Restate verbatim the span of lines below between the line with "- intros. now apply admin_action_noop." and the line with "r1 = true).", including those two lines, and only that span.
[Opening LISTED ENTRIES section]
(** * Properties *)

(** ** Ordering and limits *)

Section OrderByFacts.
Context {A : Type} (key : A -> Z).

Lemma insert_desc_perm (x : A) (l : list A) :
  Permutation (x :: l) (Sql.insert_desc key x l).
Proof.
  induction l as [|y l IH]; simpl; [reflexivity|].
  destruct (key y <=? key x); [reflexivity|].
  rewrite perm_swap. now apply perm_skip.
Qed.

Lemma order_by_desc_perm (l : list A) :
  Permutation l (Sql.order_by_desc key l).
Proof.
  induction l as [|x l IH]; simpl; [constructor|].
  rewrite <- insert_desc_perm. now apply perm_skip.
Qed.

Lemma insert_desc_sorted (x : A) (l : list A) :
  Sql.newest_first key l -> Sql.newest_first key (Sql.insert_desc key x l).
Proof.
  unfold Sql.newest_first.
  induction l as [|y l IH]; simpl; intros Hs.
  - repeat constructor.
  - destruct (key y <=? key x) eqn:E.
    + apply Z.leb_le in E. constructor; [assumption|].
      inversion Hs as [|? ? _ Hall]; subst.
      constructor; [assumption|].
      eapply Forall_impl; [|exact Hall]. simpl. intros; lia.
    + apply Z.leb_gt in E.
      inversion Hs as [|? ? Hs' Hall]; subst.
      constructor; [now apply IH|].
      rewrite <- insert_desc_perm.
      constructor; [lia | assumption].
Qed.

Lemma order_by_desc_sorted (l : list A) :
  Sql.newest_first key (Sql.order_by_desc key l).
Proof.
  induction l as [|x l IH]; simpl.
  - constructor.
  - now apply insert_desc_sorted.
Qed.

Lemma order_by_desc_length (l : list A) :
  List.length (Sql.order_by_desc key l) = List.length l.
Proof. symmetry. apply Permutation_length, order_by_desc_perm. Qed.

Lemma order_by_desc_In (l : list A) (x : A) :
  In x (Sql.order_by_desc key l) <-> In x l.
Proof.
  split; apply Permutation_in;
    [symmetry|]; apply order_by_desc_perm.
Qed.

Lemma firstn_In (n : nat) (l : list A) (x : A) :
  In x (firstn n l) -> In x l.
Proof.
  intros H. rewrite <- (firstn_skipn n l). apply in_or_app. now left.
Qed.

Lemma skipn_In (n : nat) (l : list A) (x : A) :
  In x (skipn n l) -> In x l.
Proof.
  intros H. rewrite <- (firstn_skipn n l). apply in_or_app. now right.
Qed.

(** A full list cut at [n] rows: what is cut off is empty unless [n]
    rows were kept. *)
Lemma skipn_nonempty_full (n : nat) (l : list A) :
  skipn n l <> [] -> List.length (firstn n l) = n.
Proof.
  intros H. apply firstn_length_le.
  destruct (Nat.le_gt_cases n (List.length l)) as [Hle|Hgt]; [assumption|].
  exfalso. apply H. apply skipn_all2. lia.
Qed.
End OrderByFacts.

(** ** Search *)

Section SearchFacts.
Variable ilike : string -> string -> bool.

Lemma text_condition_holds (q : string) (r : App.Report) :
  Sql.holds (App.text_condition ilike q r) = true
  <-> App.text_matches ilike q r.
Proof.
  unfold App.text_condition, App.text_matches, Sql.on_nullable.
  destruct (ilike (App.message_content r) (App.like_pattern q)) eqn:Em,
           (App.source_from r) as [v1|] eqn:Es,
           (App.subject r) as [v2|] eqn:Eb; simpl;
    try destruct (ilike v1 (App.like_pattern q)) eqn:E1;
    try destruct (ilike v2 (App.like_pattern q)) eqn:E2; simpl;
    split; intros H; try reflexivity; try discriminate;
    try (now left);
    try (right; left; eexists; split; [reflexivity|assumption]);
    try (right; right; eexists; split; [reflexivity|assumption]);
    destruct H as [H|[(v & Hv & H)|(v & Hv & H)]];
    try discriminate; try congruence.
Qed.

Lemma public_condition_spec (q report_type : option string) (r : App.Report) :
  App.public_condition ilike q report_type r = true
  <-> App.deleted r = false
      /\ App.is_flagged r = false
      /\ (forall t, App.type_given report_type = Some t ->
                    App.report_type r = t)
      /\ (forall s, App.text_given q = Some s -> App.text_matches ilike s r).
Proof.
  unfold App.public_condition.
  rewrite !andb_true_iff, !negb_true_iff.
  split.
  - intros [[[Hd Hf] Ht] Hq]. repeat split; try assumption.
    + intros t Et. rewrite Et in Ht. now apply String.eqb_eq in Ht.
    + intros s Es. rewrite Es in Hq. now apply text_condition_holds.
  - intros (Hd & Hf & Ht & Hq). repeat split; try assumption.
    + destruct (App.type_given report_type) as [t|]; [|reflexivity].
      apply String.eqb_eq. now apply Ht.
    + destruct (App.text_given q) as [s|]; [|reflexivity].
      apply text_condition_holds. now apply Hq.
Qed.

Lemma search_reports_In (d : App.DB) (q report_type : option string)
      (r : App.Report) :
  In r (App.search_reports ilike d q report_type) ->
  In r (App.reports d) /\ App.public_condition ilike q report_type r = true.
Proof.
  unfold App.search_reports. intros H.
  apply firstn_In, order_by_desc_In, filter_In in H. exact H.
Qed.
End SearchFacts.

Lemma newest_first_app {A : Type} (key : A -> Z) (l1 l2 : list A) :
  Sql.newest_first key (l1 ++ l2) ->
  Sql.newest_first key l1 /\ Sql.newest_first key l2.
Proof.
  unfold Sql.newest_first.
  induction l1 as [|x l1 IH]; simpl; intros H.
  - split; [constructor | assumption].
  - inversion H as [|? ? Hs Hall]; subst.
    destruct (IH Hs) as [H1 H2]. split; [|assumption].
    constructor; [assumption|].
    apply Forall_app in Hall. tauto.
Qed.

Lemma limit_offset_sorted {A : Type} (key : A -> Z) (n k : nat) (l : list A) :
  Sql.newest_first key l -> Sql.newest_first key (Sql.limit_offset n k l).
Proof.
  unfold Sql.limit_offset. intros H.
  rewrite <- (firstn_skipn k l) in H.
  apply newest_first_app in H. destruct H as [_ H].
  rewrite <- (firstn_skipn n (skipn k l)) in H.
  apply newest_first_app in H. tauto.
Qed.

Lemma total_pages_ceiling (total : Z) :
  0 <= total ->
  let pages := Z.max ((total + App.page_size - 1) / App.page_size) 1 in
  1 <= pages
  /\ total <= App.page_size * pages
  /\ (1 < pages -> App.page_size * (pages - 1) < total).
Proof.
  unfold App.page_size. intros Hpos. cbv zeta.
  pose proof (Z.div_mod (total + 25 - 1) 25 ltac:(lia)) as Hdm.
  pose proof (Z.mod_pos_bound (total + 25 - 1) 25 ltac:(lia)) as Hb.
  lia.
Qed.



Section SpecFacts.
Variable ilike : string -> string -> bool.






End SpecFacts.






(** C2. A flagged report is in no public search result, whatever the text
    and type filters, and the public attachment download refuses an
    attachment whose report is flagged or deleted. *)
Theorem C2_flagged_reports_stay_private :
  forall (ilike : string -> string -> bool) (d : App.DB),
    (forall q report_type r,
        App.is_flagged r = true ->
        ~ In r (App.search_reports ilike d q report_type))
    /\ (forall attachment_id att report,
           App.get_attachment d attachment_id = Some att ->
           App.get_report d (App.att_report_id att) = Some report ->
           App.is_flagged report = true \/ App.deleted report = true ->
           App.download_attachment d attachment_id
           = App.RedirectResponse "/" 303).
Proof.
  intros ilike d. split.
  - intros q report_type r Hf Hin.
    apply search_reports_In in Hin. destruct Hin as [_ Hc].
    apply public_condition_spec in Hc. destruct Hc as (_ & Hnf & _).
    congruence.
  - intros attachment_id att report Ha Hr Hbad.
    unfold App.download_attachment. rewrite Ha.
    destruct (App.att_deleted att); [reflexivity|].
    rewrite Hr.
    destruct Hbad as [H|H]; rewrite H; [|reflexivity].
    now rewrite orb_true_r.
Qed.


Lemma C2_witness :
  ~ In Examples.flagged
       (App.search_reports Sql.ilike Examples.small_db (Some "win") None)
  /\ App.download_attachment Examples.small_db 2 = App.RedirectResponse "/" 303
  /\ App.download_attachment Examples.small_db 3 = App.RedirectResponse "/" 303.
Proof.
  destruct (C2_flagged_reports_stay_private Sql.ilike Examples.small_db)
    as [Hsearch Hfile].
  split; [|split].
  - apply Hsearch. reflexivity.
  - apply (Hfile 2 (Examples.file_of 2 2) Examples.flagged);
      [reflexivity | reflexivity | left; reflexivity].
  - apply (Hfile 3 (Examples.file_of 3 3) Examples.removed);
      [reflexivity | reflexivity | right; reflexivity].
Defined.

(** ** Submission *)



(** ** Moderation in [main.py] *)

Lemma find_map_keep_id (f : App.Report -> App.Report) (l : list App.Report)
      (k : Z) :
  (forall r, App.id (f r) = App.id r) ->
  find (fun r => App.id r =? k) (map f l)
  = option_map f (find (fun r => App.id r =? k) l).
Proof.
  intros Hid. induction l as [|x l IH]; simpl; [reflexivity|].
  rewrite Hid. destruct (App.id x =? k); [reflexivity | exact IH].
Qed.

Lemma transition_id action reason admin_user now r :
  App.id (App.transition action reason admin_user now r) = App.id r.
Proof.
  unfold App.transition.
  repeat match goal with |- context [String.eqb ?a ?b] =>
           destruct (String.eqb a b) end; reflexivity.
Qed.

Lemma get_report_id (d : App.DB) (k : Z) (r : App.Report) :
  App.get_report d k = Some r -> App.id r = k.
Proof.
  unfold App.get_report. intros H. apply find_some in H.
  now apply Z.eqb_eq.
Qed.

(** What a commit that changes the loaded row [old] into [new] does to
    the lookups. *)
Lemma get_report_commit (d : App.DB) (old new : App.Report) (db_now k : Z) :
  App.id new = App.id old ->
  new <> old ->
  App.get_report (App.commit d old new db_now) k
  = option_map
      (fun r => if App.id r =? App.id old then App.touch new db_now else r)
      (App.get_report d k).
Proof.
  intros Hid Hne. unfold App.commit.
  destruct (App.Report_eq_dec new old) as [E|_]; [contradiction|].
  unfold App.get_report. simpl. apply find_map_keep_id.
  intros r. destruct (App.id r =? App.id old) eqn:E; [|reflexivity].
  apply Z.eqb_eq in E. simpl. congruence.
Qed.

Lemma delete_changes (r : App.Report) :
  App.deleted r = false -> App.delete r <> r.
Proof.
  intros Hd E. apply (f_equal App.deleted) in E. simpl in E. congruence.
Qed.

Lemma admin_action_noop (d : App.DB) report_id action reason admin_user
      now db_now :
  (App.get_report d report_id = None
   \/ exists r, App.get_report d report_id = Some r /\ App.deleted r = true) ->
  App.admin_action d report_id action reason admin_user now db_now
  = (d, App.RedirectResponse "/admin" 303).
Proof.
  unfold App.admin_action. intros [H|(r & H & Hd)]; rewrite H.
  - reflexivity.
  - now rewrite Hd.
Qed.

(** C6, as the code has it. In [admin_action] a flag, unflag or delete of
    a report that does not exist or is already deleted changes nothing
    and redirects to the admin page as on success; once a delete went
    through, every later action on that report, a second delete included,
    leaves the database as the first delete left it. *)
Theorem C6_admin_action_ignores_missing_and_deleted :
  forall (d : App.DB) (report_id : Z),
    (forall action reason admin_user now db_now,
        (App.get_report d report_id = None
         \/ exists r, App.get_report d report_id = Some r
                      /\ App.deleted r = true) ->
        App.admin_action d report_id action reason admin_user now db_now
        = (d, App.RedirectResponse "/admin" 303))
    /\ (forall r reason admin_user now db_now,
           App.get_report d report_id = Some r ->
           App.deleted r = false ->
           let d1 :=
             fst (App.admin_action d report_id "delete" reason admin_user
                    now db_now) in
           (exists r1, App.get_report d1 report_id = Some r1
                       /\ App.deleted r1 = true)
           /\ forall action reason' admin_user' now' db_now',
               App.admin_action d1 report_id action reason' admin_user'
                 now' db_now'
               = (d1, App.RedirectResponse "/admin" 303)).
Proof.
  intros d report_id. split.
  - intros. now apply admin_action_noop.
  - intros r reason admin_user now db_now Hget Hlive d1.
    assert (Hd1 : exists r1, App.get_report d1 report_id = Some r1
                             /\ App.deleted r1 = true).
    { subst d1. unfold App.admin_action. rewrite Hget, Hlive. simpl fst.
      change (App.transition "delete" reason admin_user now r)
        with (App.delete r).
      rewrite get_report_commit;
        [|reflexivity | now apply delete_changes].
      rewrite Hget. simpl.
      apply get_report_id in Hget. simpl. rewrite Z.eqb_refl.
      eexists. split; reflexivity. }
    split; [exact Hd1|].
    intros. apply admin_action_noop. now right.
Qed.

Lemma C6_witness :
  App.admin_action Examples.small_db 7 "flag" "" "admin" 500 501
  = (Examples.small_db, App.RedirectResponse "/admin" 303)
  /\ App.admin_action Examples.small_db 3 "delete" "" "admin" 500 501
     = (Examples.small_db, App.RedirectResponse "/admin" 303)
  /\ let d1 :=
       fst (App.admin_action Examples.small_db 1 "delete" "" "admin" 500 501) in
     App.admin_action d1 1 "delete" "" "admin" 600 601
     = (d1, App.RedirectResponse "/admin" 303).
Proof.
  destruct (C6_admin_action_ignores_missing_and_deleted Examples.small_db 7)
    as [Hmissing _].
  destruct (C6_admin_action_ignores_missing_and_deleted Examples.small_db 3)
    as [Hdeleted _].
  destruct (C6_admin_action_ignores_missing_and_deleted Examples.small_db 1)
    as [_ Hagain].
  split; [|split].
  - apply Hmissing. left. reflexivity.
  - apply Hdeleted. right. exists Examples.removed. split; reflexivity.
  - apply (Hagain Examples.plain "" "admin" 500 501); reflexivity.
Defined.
[Closing LISTED ENTRIES section]
[Opening LISTED ENTRIES section]
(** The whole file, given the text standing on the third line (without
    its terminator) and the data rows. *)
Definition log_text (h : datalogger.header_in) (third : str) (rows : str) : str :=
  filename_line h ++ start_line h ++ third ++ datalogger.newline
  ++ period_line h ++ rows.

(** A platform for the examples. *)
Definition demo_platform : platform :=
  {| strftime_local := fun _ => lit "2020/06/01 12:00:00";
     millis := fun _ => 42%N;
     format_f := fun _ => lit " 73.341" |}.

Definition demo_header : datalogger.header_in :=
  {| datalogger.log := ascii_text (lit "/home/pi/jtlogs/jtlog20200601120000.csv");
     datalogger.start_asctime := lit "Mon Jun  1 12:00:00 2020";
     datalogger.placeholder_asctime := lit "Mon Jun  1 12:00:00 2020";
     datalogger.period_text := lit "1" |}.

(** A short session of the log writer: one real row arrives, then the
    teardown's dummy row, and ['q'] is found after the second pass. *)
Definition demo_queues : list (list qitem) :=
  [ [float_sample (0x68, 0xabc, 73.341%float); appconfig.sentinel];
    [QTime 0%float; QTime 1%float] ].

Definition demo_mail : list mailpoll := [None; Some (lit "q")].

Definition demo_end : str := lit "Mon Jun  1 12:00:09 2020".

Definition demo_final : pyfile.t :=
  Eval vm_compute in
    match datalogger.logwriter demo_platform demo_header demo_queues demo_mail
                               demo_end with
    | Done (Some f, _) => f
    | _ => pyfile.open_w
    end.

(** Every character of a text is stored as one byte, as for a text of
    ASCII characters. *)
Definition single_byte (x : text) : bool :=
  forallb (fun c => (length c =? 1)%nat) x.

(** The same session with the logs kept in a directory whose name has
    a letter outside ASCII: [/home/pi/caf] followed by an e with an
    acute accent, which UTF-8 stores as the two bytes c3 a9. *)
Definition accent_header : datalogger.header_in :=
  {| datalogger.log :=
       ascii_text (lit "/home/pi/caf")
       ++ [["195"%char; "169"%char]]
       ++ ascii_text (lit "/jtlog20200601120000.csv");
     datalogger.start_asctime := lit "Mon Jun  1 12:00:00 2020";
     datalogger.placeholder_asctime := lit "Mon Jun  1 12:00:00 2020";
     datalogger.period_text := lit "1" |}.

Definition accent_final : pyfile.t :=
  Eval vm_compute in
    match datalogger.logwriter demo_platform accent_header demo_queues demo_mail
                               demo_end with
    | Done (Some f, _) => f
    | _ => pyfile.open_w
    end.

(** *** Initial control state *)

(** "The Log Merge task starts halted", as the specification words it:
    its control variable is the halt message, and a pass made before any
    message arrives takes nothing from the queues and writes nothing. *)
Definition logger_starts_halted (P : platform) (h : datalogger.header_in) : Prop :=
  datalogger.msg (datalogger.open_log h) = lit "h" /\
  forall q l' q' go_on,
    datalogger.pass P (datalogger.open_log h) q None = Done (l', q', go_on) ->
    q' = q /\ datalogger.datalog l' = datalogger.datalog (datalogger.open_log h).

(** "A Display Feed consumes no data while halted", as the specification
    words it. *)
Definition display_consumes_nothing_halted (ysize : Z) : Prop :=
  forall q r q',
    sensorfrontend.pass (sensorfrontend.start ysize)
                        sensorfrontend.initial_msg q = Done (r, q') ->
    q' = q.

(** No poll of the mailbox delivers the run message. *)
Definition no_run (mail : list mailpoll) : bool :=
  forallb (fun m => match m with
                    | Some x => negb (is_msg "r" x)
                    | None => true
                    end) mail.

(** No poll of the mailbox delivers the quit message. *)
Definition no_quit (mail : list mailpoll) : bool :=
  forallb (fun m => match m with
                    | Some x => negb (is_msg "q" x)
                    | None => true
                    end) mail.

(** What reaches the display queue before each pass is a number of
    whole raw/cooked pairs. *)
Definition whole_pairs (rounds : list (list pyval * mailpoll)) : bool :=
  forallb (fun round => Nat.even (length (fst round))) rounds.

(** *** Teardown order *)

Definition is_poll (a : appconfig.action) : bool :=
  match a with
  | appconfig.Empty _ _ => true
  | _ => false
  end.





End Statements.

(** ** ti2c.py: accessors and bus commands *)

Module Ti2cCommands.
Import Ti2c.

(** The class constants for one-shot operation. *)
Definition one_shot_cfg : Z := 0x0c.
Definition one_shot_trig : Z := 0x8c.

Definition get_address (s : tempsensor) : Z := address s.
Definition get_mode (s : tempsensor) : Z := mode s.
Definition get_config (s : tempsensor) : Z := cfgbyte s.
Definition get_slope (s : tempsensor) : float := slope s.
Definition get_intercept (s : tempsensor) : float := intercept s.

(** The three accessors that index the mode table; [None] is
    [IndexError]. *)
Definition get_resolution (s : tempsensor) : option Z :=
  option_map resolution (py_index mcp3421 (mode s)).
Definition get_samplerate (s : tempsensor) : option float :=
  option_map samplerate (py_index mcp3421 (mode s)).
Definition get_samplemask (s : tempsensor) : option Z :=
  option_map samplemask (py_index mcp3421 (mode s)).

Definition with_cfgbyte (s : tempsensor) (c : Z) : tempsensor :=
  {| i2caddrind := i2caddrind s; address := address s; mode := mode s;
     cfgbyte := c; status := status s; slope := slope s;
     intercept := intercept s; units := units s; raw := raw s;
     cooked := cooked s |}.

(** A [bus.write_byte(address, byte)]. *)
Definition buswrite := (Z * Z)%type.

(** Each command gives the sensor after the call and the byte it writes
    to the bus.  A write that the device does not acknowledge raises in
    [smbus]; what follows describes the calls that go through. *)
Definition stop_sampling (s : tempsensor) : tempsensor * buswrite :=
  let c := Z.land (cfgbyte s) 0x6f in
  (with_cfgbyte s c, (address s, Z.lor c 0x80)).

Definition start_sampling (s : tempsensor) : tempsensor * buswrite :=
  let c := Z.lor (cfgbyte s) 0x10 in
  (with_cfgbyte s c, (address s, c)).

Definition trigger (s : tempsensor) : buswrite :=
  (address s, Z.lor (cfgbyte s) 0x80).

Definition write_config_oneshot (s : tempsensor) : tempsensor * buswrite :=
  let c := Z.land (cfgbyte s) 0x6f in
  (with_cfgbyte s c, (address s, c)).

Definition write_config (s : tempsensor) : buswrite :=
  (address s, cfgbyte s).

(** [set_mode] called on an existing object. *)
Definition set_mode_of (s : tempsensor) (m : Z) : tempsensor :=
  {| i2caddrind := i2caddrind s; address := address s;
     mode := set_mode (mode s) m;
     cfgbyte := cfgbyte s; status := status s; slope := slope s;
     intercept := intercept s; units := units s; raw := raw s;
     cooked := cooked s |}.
[Closing LISTED ENTRIES section]
**RESPONSE BOX:**
  - intros. now apply admin_action_noop.
  - intros r reason admin_user now db_now Hget Hlive d1.
    assert (Hd1 : exists r1, App.get_report d1 report_id = Some r1
                             /\ App.deleted r1 = true).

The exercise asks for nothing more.